(** Reading the digits that were written for a number gives the number
    back. *)
Lemma digits_value_uint d rest acc :
  Number.digits_value (NilEmpty.string_of_uint d ++ rest)%string (Z.of_nat acc)
  = Number.digits_value rest (Z.of_nat (Nat.of_uint_acc d acc)).
Proof.
  revert acc.
  induction d as [|d IH|d IH|d IH|d IH|d IH|d IH|d IH|d IH|d IH|d IH]; intros acc;
    [reflexivity|..];
    cbn [NilEmpty.string_of_uint String.append Nat.of_uint_acc];
    rewrite <- IH.
  1: etransitivity; [apply (digits_value_digit 0); lia|].
  2: etransitivity; [apply (digits_value_digit 1); lia|].
  3: etransitivity; [apply (digits_value_digit 2); lia|].
  4: etransitivity; [apply (digits_value_digit 3); lia|].
  5: etransitivity; [apply (digits_value_digit 4); lia|].
  6: etransitivity; [apply (digits_value_digit 5); lia|].
  7: etransitivity; [apply (digits_value_digit 6); lia|].
  8: etransitivity; [apply (digits_value_digit 7); lia|].
  9: etransitivity; [apply (digits_value_digit 8); lia|].
  10: etransitivity; [apply (digits_value_digit 9); lia|].
  all: f_equal; rewrite Nat.tail_mul_spec; lia.
Qed.

Lemma digits_value_of_nat n rest :
  Number.digits_value (JsString.of_nat n ++ rest)%string 0
  = Number.digits_value rest (Z.of_nat n).
Proof.
  unfold JsString.of_nat.
  change 0%Z with (Z.of_nat 0).
  rewrite (digits_value_uint (Nat.to_uint n) rest 0).
  change (Nat.of_uint_acc (Nat.to_uint n) 0) with (Nat.of_uint (Nat.to_uint n)).
  now rewrite DecimalNat.Unsigned.of_to.
Qed.

(** The digits of a number hold no full stop. *)
Lemma split_at_dot_uint d rest :
  Number.split_at_dot (NilEmpty.string_of_uint d ++ String "."%char rest)%string
  = (NilEmpty.string_of_uint d, rest).
Proof.
  induction d as [|d IH|d IH|d IH|d IH|d IH|d IH|d IH|d IH|d IH|d IH];
    [reflexivity|..];
    cbn [NilEmpty.string_of_uint String.append Number.split_at_dot];
    rewrite IH; reflexivity.
Qed.

(** A number below ten is written with one digit. *)
Lemma of_nat_digit n :
  (n < 10)%nat -> JsString.of_nat n = String (ascii_of_nat (48 + n)) EmptyString.
Proof.
  intros H. do 10 (destruct n as [|n]; [reflexivity|]). lia.
Qed.

Lemma two_digits_length n :
  (0 <= n < 100)%Z -> String.length (Number.two_digits n) = 2.
Proof.
  intros H. unfold Number.two_digits.
  rewrite !of_nat_digit; [reflexivity| |].
  - assert (0 <= n mod 10 < 10)%Z by (apply Z.mod_pos_bound; lia). lia.
  - assert (0 <= n / 10 < 10)%Z
      by (split; [apply Z.div_pos; lia | apply Z.div_lt_upper_bound; lia]).
    lia.
Qed.

Lemma digits_value_two_digits n acc :
  (0 <= n < 100)%Z ->
  Number.digits_value (Number.two_digits n) acc = Some (100 * acc + n)%Z.
Proof.
  intros H. unfold Number.two_digits.
  assert (H1 : (0 <= n mod 10 < 10)%Z) by (apply Z.mod_pos_bound; lia).
  assert (H2 : (0 <= n / 10 < 10)%Z)
    by (split; [apply Z.div_pos; lia | apply Z.div_lt_upper_bound; lia]).
  rewrite !of_nat_digit by lia.
  cbn [String.append].
  rewrite !digits_value_digit by lia.
  cbn [Number.digits_value]. f_equal.
  rewrite !Z2Nat.id by lia.
  pose proof (Z.div_mod n 10). lia.
Qed.

(** Parsing what [toFixed(2)] wrote for [n] hundredths gives the double
    nearest to [n / 100]. *)
Lemma parseFloat_fixed2_string n :
  (0 <= n)%Z ->
  Number.parseFloat (Number.fixed2_string n) = Some (Number.of_hundredths n).
Proof.
  intros Hn. unfold Number.parseFloat, Number.fixed2_string, JsString.of_nat.
  change ("." ++ Number.two_digits (n mod 100))%string
    with (String "."%char (Number.two_digits (n mod 100))).
  rewrite split_at_dot_uint.
  fold (JsString.of_nat (Z.to_nat (n / 100))).
  assert (Hm : (0 <= n mod 100 < 100)%Z) by (apply Z.mod_pos_bound; lia).
  rewrite digits_value_of_nat, digits_value_two_digits by exact Hm.
  rewrite two_digits_length by exact Hm.
  rewrite Z2Nat.id by (apply Z.div_pos; lia).
  replace (100 * (n / 100) + n mod 100)%Z with n by (pose proof (Z.div_mod n 100); lia).
  reflexivity.
Qed.

(** The count of hundredths of [toFixed(2)] is never negative. *)
Lemma toFixed2_hundredths_nonneg x n :
  Number.toFixed2_hundredths x = Some n -> (0 <= n)%Z.
Proof.
  unfold Number.toFixed2_hundredths.
  destruct x as [s| | |[|] m e]; try discriminate.
  - intros [= <-]. lia.
  - destruct (0 <=? e)%Z eqn:He; intros Heq.
    + assert (Hn : n = (Z.pos m * 100 * 2 ^ e)%Z) by congruence.
      apply Z.leb_le in He. assert (0 < 2 ^ e)%Z by (apply Z.pow_pos_nonneg; lia).
      rewrite Hn. apply Z.mul_nonneg_nonneg; lia.
    + assert (Hn : n = ((2 * 100 * Z.pos m + 2 ^ (- e)) / 2 ^ (- e + 1))%Z) by congruence.
      apply Z.leb_gt in He. rewrite Hn. apply Z.div_pos.
      * assert (0 < 2 ^ (- e))%Z by (apply Z.pow_pos_nonneg; lia). lia.
      * apply Z.pow_pos_nonneg; lia.
Qed.

(** [parseFloat(x.toFixed(2))] is the double nearest to the hundredths of
    [x]. *)
Lemma parseFloat_toFixed2 x :
  match Number.toFixed2 x with
  | Some s => Number.parseFloat s
  | None => None
  end
  = option_map Number.of_hundredths (Number.toFixed2_hundredths x).
Proof.
  unfold Number.toFixed2.
  destruct (Number.toFixed2_hundredths x) as [n|] eqn:E; [|reflexivity].
  cbn [option_map]. apply parseFloat_fixed2_string.
  now apply (toFixed2_hundredths_nonneg x).
Qed.

End NumberFacts.

(* ===================================================================== *)
(** ** The statistics *)
(* ===================================================================== *)

Lemma filter_values_length (m : JsMap.t HealingResult) :
  length (filter (fun r => success r) (JsMap.values m))
  = length (filter (fun entry => success (snd entry)) m).
Proof.
  unfold JsMap.values.
  induction m as [|[k r] rest IH]; simpl; [reflexivity|].
  destruct (success r); simpl; now rewrite IH.
Qed.

(** The world of [healed] successes among [total] calls is one that calls
    lead to. *)
Lemma world_of_outcomes_reachable healed total :
  reachable (world_of_outcomes healed total).
Proof.
  unfold world_of_outcomes.
  assert (H : forall l w, reachable w -> reachable (fold_left (heal_in_turn healed) l w)).
  { induction l as [|i l IH]; intros w Hw; simpl; [exact Hw|].
    apply IH. unfold heal_in_turn. now constructor. }
  apply H. apply (reachable_new []).
Qed.

(** C7, as stated, fails.  After 160 healings of which 23 succeeded the
    exact rate is 14.375, which rounds to 14.38 with a tie going up and
    with a tie going to the even neighbour alike; the doubles [23 / 160]
    and then [* 100] give 14.374999999999998, and [getHealingStats]
    returns 14.37. *)
Lemma successRate_misses_a_tie :
  ~ stats_as_claimed round_half_up (this (world_of_outcomes 23 160))
  /\ ~ stats_as_claimed round_half_even (this (world_of_outcomes 23 160))
  /\ successRate (getHealingStats (this (world_of_outcomes 23 160)))
     = Some (Number.of_hundredths 1437).
Proof.
  split; [|split].
  - intros (_ & _ & _ & _ & H). vm_compute in H. discriminate.
  - intros (_ & _ & _ & _ & H). vm_compute in H. discriminate.
  - vm_compute. reflexivity.
Qed.

(** C7, amended.  For a ledger of N entries of which S are successes,
    [getHealingStats] returns N as total, S as successful, N - S as failed
    and the size of the cache.  Its success rate is 0 when N = 0.
    Otherwise it is read off the double [x = (S / N) * 100], computed in
    that order: the double nearest to [n / 100], where [n] is the integer
    nearest to [100 * x], the larger of two. *)
Theorem getHealingStats_fields self :
  totalAttempts (getHealingStats self) = ledger_entries self
  /\ successful (getHealingStats self) = ledger_successes self
  /\ failed (getHealingStats self) = (ledger_entries self - ledger_successes self)%Z
  /\ cachedLocators (getHealingStats self) = Z.of_nat (JsMap.size (locatorCache self))
  /\ successRate (getHealingStats self)
     = if (ledger_entries self =? 0)%Z then Some (Number.of_Z 0)
       else option_map Number.of_hundredths
              (Number.toFixed2_hundredths
                 (Number.mul
                    (Number.div (Number.of_Z (ledger_successes self))
                       (Number.of_Z (ledger_entries self)))
                    (Number.of_Z 100))).
Proof.
  unfold getHealingStats, ledger_entries, ledger_successes, JsMap.size.
  cbn [totalAttempts successful failed cachedLocators successRate].
  rewrite filter_values_length.
  repeat split.
  rewrite NumberFacts.parseFloat_toFixed2.
  destruct (healingHistory self) as [|entry rest]; [reflexivity|].
  replace (0 <? Z.of_nat (length (entry :: rest)))%Z with true
    by (symmetry; apply Z.ltb_lt; simpl length; lia).
  replace (Z.of_nat (length (entry :: rest)) =? 0)%Z with false
    by (symmetry; apply Z.eqb_neq; simpl length; lia).
  reflexivity.
Qed.

(* ===================================================================== *)
(** ** More on synthesis *)
(* ===================================================================== *)

(** No strategy of the rows is of the kind [xpath]. *)
Lemma pushed_strategies_types a :
  Forall (fun s => type s <> xpath) (pushed_strategies a).
Proof.
  unfold pushed_strategies. apply Forall_flat_map.
  unfold pushed_rows.
  repeat (apply Forall_cons; [apply row_strategy_Forall; intros v E; simpl|]);
    try apply Forall_nil; discriminate.
Qed.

■ ■ ■ ■ ■

• **Description of the task**
In the listing above, the line with "cbn [totalAttempts successful" starts the part to copy. Copy it through the last line exactly, with nothing else.

• **Written answer**
  cbn [totalAttempts successful failed cachedLocators successRate].
  rewrite filter_values_length.
  repeat split.
  rewrite NumberFacts.parseFloat_toFixed2.
  destruct (healingHistory self) as [|entry rest]; [reflexivity|].
  replace (0 <? Z.of_nat (length (entry :: rest)))%Z with true
    by (symmetry; apply Z.ltb_lt; simpl length; lia).
  replace (Z.of_nat (length (entry :: rest)) =? 0)%Z with false
    by (symmetry; apply Z.eqb_neq; simpl length; lia).
  reflexivity.
Qed.

(* ===================================================================== *)
(** ** More on synthesis *)
(* ===================================================================== *)

(** No strategy of the rows is of the kind [xpath]. *)
Lemma pushed_strategies_types a :
  Forall (fun s => type s <> xpath) (pushed_strategies a).
Proof.
  unfold pushed_strategies. apply Forall_flat_map.
  unfold pushed_rows.
  repeat (apply Forall_cons; [apply row_strategy_Forall; intros v E; simpl|]);
    try apply Forall_nil; discriminate.
Qed.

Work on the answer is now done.